Dans « Les veines », le passé apparaît toujours en dialogue avec le présent, comme mémoire vivante de notre temps. Ce livre est une recherche de clés de l’histoire passée, qui contribue à l’explication du présent qui lui aussi fait partie de l’histoire, à partir de l’idée de base que la première condition pour changer la réalité est de la connaître.

'El' libro

La beauté de la mer: entre ciel et terre

Quelle spectacle grandiose que cette mer à perte de vue, rejoignant le ciel dans un panorama à 360°. La nuit, c’est un ciel étoilé d’un point de vue unique, le jour c’est une vue splendide sur les nuages, et entre les deux des levers et couchers de soleil et de lune aux couleurs chatoyantes. Un ravissement pour les yeux, avec ce passage particulier de l’équateur, où le soleil semble bien pressé de se lever… Les dauphins auront encore été de la partie, et j’ai été surpris de voir des oiseaux presque tous les jours de la traversée, à des centaines et centaines de milles des côtes.

No comment
Un cumulo-nimbus, si je ne m'abuse

C’est beau la mer. Une beauté que beaucoup décrivent, et l’expérience de la mer en a inspiré plus d’un. Comme cette navigatrice Ella Maillart, dont on peut trouver dans son bouquin « La vagabonde des mers », qu’Aurélie m’a fait découvrir, la citation suivante:

Ils t’ont bercé dans leur coutumes et instruit de leurs prêches, ils t’ont pétri de leurs usages, ils t’ont donné en spectacle pour que tu témoignes de l’excellence de leur enseignement. Mais n’entends-tu pas la nature indomptée qui t’appelle?

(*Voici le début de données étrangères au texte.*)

(** C24. The self-report is a ceiling, never a floor: grading changes no
    candidate's identity or citations, its emitted confidence never exceeds the
    model's own figure nor what the evidence supports, the ceiling flag says
    exactly when the self-report bound, a causal bonus never lifts the computed
    figure above 1, and full grounding (two corroborations) takes two pieces of
    live, cited, in-topology evidence from different backends. *)
Theorem confidence_is_a_ceiling set sao prior fp w :
  Forall2 (fun c c' =>
      Candidate_ID c' = Candidate_ID c /\ Candidate_ContractRef c' = Candidate_ContractRef c /\
      Candidate_Citations c' = Candidate_Citations c /\
      (is_nan (Candidate_Confidence c') = false ->
         fle (Candidate_Confidence c') (Candidate_Confidence c) = true /\
         fle (Candidate_Confidence c') (Candidate_ComputedConfidence c') = true) /\
      Candidate_ConfidenceCeilingBound c' = fgt (Candidate_ComputedConfidence c') (Candidate_Confidence c) /\
      (ConfidenceTerms_LikelihoodOK (Candidate_Terms c') = true ->
         is_nan (Candidate_ComputedConfidence c') = false ->
         fle (Candidate_ComputedConfidence c') f1 = true) /\
      (2 <= ConfidenceTerms_Corroborated (Candidate_Terms c') <->
         exists r1 r2, r1 ∈ Set_Evidence set /\ r2 ∈ Set_Evidence set /\
           grounds c (Set_SAOSnapshot set) r1 /\ grounds c (Set_SAOSnapshot set) r2 /\
           EvidenceRef_Tool r1 <> EvidenceRef_Tool r2))
    (Set_Proposals set) (Set_Proposals (scoreConfidences set sao prior fp w)).
Proof.
  unfold scoreConfidences, with_proposals. cbn [Set_Proposals].
  induction (Set_Proposals set) as [|c cs IH]; simpl; constructor; [|done]. clear IH.
  unfold grade. cbn [Candidate_ID Candidate_ContractRef Candidate_Citations Candidate_Confidence
    Candidate_ComputedConfidence Candidate_ConfidenceCeilingBound Candidate_Terms
    ConfidenceTerms_LikelihoodOK ConfidenceTerms_Corroborated].
  repeat (split; [done|]). split; [|split; [done|split]].
  - intros Hn. rewrite fmin_nan in Hn. apply orb_false_iff in Hn as [? ?].
    split; [by apply fmin_le_r|by apply fmin_le_l].
  - unfold groundedConfidence. intros ->. intros Hn. rewrite fmin_nan in Hn.
    apply orb_false_iff in Hn as [? ?]. by apply fmin_le_l.
  - rewrite <- coherentLiveCitations_ge_2. unfold inputs_for.
    destruct (max_likelihood _). by repeat case_match.
Qed.
(* ===== verification/ClankEngine.v ===== *)
(** * internal/clank: the reason loop

    [Engine.Propose] (engine.go) with everything it composes: the model-authored
    inputs (tools.go), [Intake.Assemble] (intake.go), the checkpoint [Store]
    (store.go), the ledger, the scorer, the ranker, the gate and the publishers.
    The language model, the evidence tools and the intake sources act on an
    environment [M] passed through explicitly; JSON decoding of a tool call's
    arguments is a parameter.  Token accounting and the log lines are left out. *)

From S2P Require Import Prelude GoTime GoFloat Api Contract Publish Configfile ClankScore ClankLedger.
From stdpp Require Import sorting.
Local Open Scope Z_scope.

(** ** internal/reason: the conversation vocabulary *)

Record ToolCall : Type := mkToolCall { ToolCall_ID : string; ToolCall_Name : string; ToolCall_Args : string }.

Record ToolResult : Type := mkToolResult {
  ToolResult_CallID : string;
  ToolResult_Digest : string;
  ToolResult_Name : string;
  ToolResult_IsError : bool
}.

Record Message : Type := mkMessage {
  Message_Role : string;
  Message_Content : string;
  Message_ToolCalls : list ToolCall;
  Message_ToolResults : list ToolResult
}.

Record Completion : Type := mkCompletion {
  Completion_Message : Message;
  Completion_ToolCalls : list ToolCall
}.

Record ToolSpec : Type := mkToolSpec {
  ToolSpec_Name : string;
  ToolSpec_Description : string;
  ToolSpec_InputSchema : string
}.

(** ** store.go *)

Record Turn : Type := mkTurn { Turn_RunID : string; Turn_Step : Z; Turn_Msgs : list Message }.

Definition turnKey (runID : string) (step : Z) : string :=
  "transcripts/" +:+ runID +:+ "/" +:+ fmt_d step +:+ ".json".

Definition finishKey (runID : string) : string := "transcripts/" +:+ runID +:+ "/finish.json".

Record MemStore : Type := mkMemStore {
  MemStore_pending : list Turn;
  MemStore_finished : gmap string (option error)
}.

Definition NewMemStore : MemStore := mkMemStore [] ∅.

Definition MemStore_Checkpoint (ctx : context) (t : Turn) (s : MemStore) : MemStore * option error :=
  match ctx_Err ctx with
  | Some e => (s, Some e)
  | None => (mkMemStore (MemStore_pending s ++ [t]) (MemStore_finished s), None)
  end.

Definition MemStore_Pending (ctx : context) (s : MemStore) : result (list Turn) :=
  match ctx_Err ctx with
  | Some e => inr e
  | None => inl (List.filter (fun t => match MemStore_finished s !! Turn_RunID t with
                                       | Some _ => false | None => true end) (MemStore_pending s))
  end.

Definition MemStore_Finish (ctx : context) (runID : string) (runErr : option error) (s : MemStore)
  : MemStore * option error :=
  match ctx_Err ctx with
  | Some e => (s, Some e)
  | None => (mkMemStore (MemStore_pending s) (<[runID := runErr]> (MemStore_finished s)), None)
  end.

(** ** limits.go *)

Record Limits : Type := mkLimits {
  Limits_MaxCases : Z;
  Limits_LedgerRetention : Duration;
  Limits_ChangeLookback : Duration;
  Limits_MaxProposeAttempts : Z;
  Limits_MaxSteps : Z
}.

Record limitsFile : Type := mkLimitsFile {
  lf_MaxCases : option Z;
  lf_LedgerRetention : option string;
  lf_ChangeLookback : option string;
  lf_MaxProposeAttempts : option Z;
  lf_MaxSteps : option Z
}.

Definition ErrIncompleteLimits : error := errors_New "limits file is missing one or more required terms".

Definition LoadLimitsFile (readFile : string -> result string) (unmarshal : string -> result limitsFile)
  (parse : string -> result Duration) (path : string) : result Limits :=
  match Stage readFile unmarshal path "limits file" with
  | inr e => inr e
  | inl lf =>
      let r := Require_ "limits file" ErrIncompleteLimits in
      let '(r, maxCases) := Required_Int r "maxCases" (lf_MaxCases lf) in
      let '(r, ledgerRetention) := Required_Duration parse r "ledgerRetention" (lf_LedgerRetention lf) in
      let '(r, changeLookback) := Required_Duration parse r "changeLookback" (lf_ChangeLookback lf) in
      let '(r, maxProposeAttempts) := Required_Int r "maxProposeAttempts" (lf_MaxProposeAttempts lf) in
      let '(r, maxSteps) := Required_Int r "maxSteps" (lf_MaxSteps lf) in
      match Required_Err r with
      | Some e => inr e
      | None => inl (mkLimits maxCases ledgerRetention changeLookback maxProposeAttempts maxSteps)
      end
  end.

(** ** tools.go: what the model may author *)

Record proposeCandidate : Type := mkProposeCandidate {
  PC_ID : string;
  PC_ContractRef : string;
  PC_Confidence : option float64;
  PC_Citations : list string
}.

Record proposeInput : Type := mkProposeInput {
  PI_FailureClass : FailureClass;
  PI_Hypotheses : list Hypothesis_;
  PI_Proposals : list proposeCandidate
}.

Record insufficientInput : Type := mkInsufficientInput {
  II_Reason : string;
  II_FailureClass : FailureClass
}.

Il y a un peu de ça dans la voile, cette recherche de contact avec la nature indomptée. Certes, certains veulent encore la dominer, cherchant la performance à l’aide de fibre de carbone et d’électronique, mais d’autres sont bel et bien dans cette recherche. A moins que ce ne soit la fuite du système, comme c’est la cas pour pas mal de marins rencontrés, en particulier les solitaires. Dans nos discussions philosophiques avec Aurélie, qui s’en va à Buenos Aires pour du conte et des massages énergétiques, on ne pouvait s’empêcher de faire le lien avec le mythe du héros, le capitaine symbolisant cet être devant maîtriser les éléments. Contrôler… ou se laisser porter… Lâcher prise ou penser nerveusement à l’arrivée? Se faire plaisir ou être écrasé par ses responsabilités? Tout est une question d’équilibre, que la mer magnifie.

2 commentaires

  1. Pierre dit

    Très beau témoignage. Cela donne envie.
    Nous avions pour projet de traverser aussi l’Atlantique, pour arriver à Rio au moment de la Conférence Rio + 20 et le Sommet des Peuples. Ce beau projet semble aujourd’hui compromis par les difficultés à réunir les moyens nécessaires à le faire.A moins que des rencontres, le hasard, le relance tout à coup.